Proceso
Columna Teatro
Epílogos del teatro del siglo XX (IV)
Rodolfo Obregón
La cultura teatral en el mundo de habla inglesa tiene particularidades que derivan lógicamente de un pensamiento liberal, para el cual la producción artística debe estar sujeta a las mismas condiciones que el resto de las actividades humanas.
Dicha concepción se expresa en prácticas teatrales encaminadas a fortalecer una competitiva industria del espectáculo, sujeta siempre “al juicio mediocre de la taquilla”, y en acciones comerciales tan poco inspiradoras como el hecho de pagar un programa de mano (en cualquier otra latitud incluido en el precio del boleto) saturado de publicidad (en otros países, pequeñas joyas editoriales) y con información destinada a exaltar la trayectoria individual del último de los colaboradores (a diferencia de un material contextual que prepare o profundice la relación del espectador con el espectáculo).

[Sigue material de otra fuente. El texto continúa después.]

(* ===== verification/BitMaps.v ===== *)
(** * Bit maps ([sys/select.h], [sys/param.h], [linux/netfilter/xt_sctp.h], [linux/mroute.h], ...)

    Sets of small numbers as the bits of an array of words, each header with its own macros:
    descriptors of [select], [setbit] and its like, chunk types of SCTP, interfaces of
    multicast routing.  A word is a residue, also where its type is signed.  No macro checks
    the number: one outside the array is outside the object, and a signed number below zero
    asks for a negative shift.  [1 << 31] of an [int] is the smallest one, as the compilers of
    the system define it. *)

From Stdlib Require Import ZArith Lia.
From stdpp Require Import base list gmap sets numbers.
From S2P Require Import Prelude Bits Fields.

#[local] Open Scope c_scope.
#[local] Open Scope Z_scope.

(** ** Arrays of words *)

Definition get_word (i : Z) : M (list Z) Z :=
  s ← mget; if i <? 0 then mub OutOfBounds else moption OutOfBounds (s !! Z.to_nat i).
Definition set_word (i w : Z) : M (list Z) unit :=
  _ ← get_word i; mmodify <[Z.to_nat i := w]>.

(** [1 << n] in an [int], and in an [unsigned long]. *)
Definition int_bit {St} (n : Z) : M St Z :=
  if (0 <=? n) && (n <? 32) then mret (i32 (1 ≪ n)) else mub IntOverflow.
Definition ulong_bit {St} (n : Z) : M St Z :=
  if (0 <=? n) && (n <? 64) then mret (u64 (1 ≪ n)) else mub IntOverflow.

(** [for (__i = i; __i < i + steps; ++__i) arr[__i] = 0]. *)
Fixpoint clear_words (steps : nat) (i : Z) : M (list Z) unit :=
  match steps with O => mret tt | S n => set_word i 0;; clear_words n (i + 1) end.

(** [memset] of all bytes of the array to those of [w]. *)
Definition fill_words (w : Z) : M (list Z) unit := mmodify (fmap (λ _, w)).

(** ** [select] *)

Definition __NFDBITS : Z := 8 * 8.
Definition __FD_SETSIZE : Z := 1024.
Definition __FD_ELT (d : Z) : Z := Z.quot d __NFDBITS.
Definition __FD_MASK (d : Z) : M (list Z) Z := ulong_bit (Z.rem d __NFDBITS).

Definition __FD_ZERO : M (list Z) unit := clear_words (Z.to_nat (__FD_SETSIZE / 8 / 8)) 0.
Definition __FD_SET (d : Z) : M (list Z) unit :=
  w ← get_word (__FD_ELT d); m ← __FD_MASK d; set_word (__FD_ELT d) (w .| m).
Definition __FD_CLR (d : Z) : M (list Z) unit :=
  w ← get_word (__FD_ELT d); m ← __FD_MASK d; set_word (__FD_ELT d) (w .& not_w 64 m).
Definition __FD_ISSET (d : Z) : M (list Z) bool :=
  w ← get_word (__FD_ELT d); m ← __FD_MASK d; mret (negb (w .& m =? 0)).
Definition FD_SET (fd : Z) : M (list Z) unit := __FD_SET fd.
Definition FD_CLR (fd : Z) : M (list Z) unit := __FD_CLR fd.
Definition FD_ISSET (fd : Z) : M (list Z) bool := __FD_ISSET fd.
Definition FD_ZERO : M (list Z) unit := __FD_ZERO.

(** ** [sys/param.h] *)

Definition NBBY : Z := 8.
Definition setbit (i : Z) : M (list Z) unit :=
  w ← get_word (Z.quot i NBBY); m ← int_bit (Z.rem i NBBY); set_word (Z.quot i NBBY) (u8 (w .| m)).
Definition clrbit (i : Z) : M (list Z) unit :=
  w ← get_word (Z.quot i NBBY); m ← int_bit (Z.rem i NBBY);
  set_word (Z.quot i NBBY) (u8 (w .& Z.lnot m)).
Definition isset (i : Z) : M (list Z) Z :=
  w ← get_word (Z.quot i NBBY); m ← int_bit (Z.rem i NBBY); mret (w .& m).
Definition isclr (i : Z) : M (list Z) bool :=
  w ← get_word (Z.quot i NBBY); m ← int_bit (Z.rem i NBBY); mret (w .& m =? 0).

Definition howmany (x y : Z) : Z := Z.quot (x + (y - 1)) y.
Definition powerof2 (x : Z) : bool := (x - 1) .& x =? 0.
(** The compiler may know [y]; then a power of two is rounded with a mask. *)
Definition roundup (gnuc constant_y : bool) (x y : Z) : Z :=
  if gnuc && constant_y && powerof2 y then (x + y - 1) .& Z.lnot (y - 1)
  else Z.quot (x + (y - 1)) y * y.
Definition MIN (a b : Z) : Z := if a <? b then a else b.
Definition MAX (a b : Z) : Z := if b <? a then a else b.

El desamparo de las iniciativas sensibles y su infranqueable desproporción con el negocio del espectáculo, potenciados por el boom de las economías en el primer mundo, la muerte de las ideologías y la renuncia posmoderna a la trascendencia del arte, han terminado por eliminar todas las instancias intermedias entre Broadway o el West End londinense y los teatros de garage conocidos como el off off (el Off Broadway, diría algún mala lengua, es “igual que Broadway, sólo que peor”).
Mientras el circuito comercial neoyorquino rompió en la temporada 1999-2000 todos sus records (11.4 millones de espectadores, 603 millones de dólares recabados en taquilla), los promotores de un teatro con aspiraciones artísticas han sido confinados a su reserva del East Village (Soho se convirtió en una más de las zonas comerciales) y pasan el 75 % de su tiempo buscando apoyos económicos para, simple y llanamente, sobrevivir.
La ausencia definitiva de riesgos, la fórmula probada de 3/4 partes de comedia musical más los éxitos predecibles (como la versión escénica de The Full Monty), no hace concesiones; ni siquiera con los autores norteamericanos más reconocidos: la última obra de Arthur Miller fue suspendida después de diez funciones.
Por su parte, la vanguardia norteamericana forjada en los setentas no pudo salir nunca del garage; y cuando lo hizo (Bob Wilson), no fue para alimentar a las corrientes gruesas del teatro de su país, sino para instalarse definitivamente en Europa. El “aislamiento artístico de los Estados Unidos”, señalado por Jim Nicolla del New York Theatre Workshop, arroja como saldo, al concluir el siglo, un panorama descrito años atrás por el propio Wilson: “a nadie se le ocurriría pagar un boleto de avión para venir a ver Sweeney Todd; el teatro de Nueva York está hecho para el público de Nueva Jersey”.
El desaliento de toda manifestación del espíritu a través de las tablas, queda evidenciado en las recientes declaraciones de la otra gran figura de aquella vanguardia, Richard Foreman: “Trabajo con actores jóvenes que sólo esperan ser llamados al cine”; en lo que coincide con el productor del Public Theatre, George C. Wolfe, para quien el comentario podría extenderse a autores y directores.
El teatro, por supuesto sigue latente. La última realidad de la escena neoyorquina es el joven “directurgo” y compositor Richard Maxwell, discípulo de Foreman y admirador del Wooster Group, a quien la crítica considera “el heredero de todo y de todos, de Dadá a Warhol”.
En las obras de Maxwell (House, Caveman), la vida de todos los días se reduce a sus líneas esenciales, a los diálogos necesarios para atenuar la amenaza del silencio. En Caveman, dos hombres compiten primitivamente por la atención de una mujer. El espacio despojado, especie de templo de meditación, contiene únicamente una mesa, dos sillas y, en un rincón del piso, dos platos con sendas rebanadas de pan de caja y una lata de cerveza light.
Acompañados por tres músicos que dan la espalda al público, los actores realizan una síntesis radical de las acciones, bajo una inexpresividad altamente significativa (“voy al baño”, dice el tercero en discordia, camina dos pasos y la orina comienza a escurrir por sus pantalones; luego, vuelve a su silla). En los momentos de máxima tensión, el diálogo estalla en melodías casi paródicas. Todo, desde el título, es el mínimo indispensable para que emerja la historia.
Los espectáculos de Richard Maxwell resultan, en efecto, atractivos. Pero sus pequeñas proporciones no rebasan el marco del atelier en que fueran realizados. En estas condiciones, añade Foreman, “los jóvenes directores de escena no podrán crecer jamás”. Como si el teatro recomenzara una y otra vez.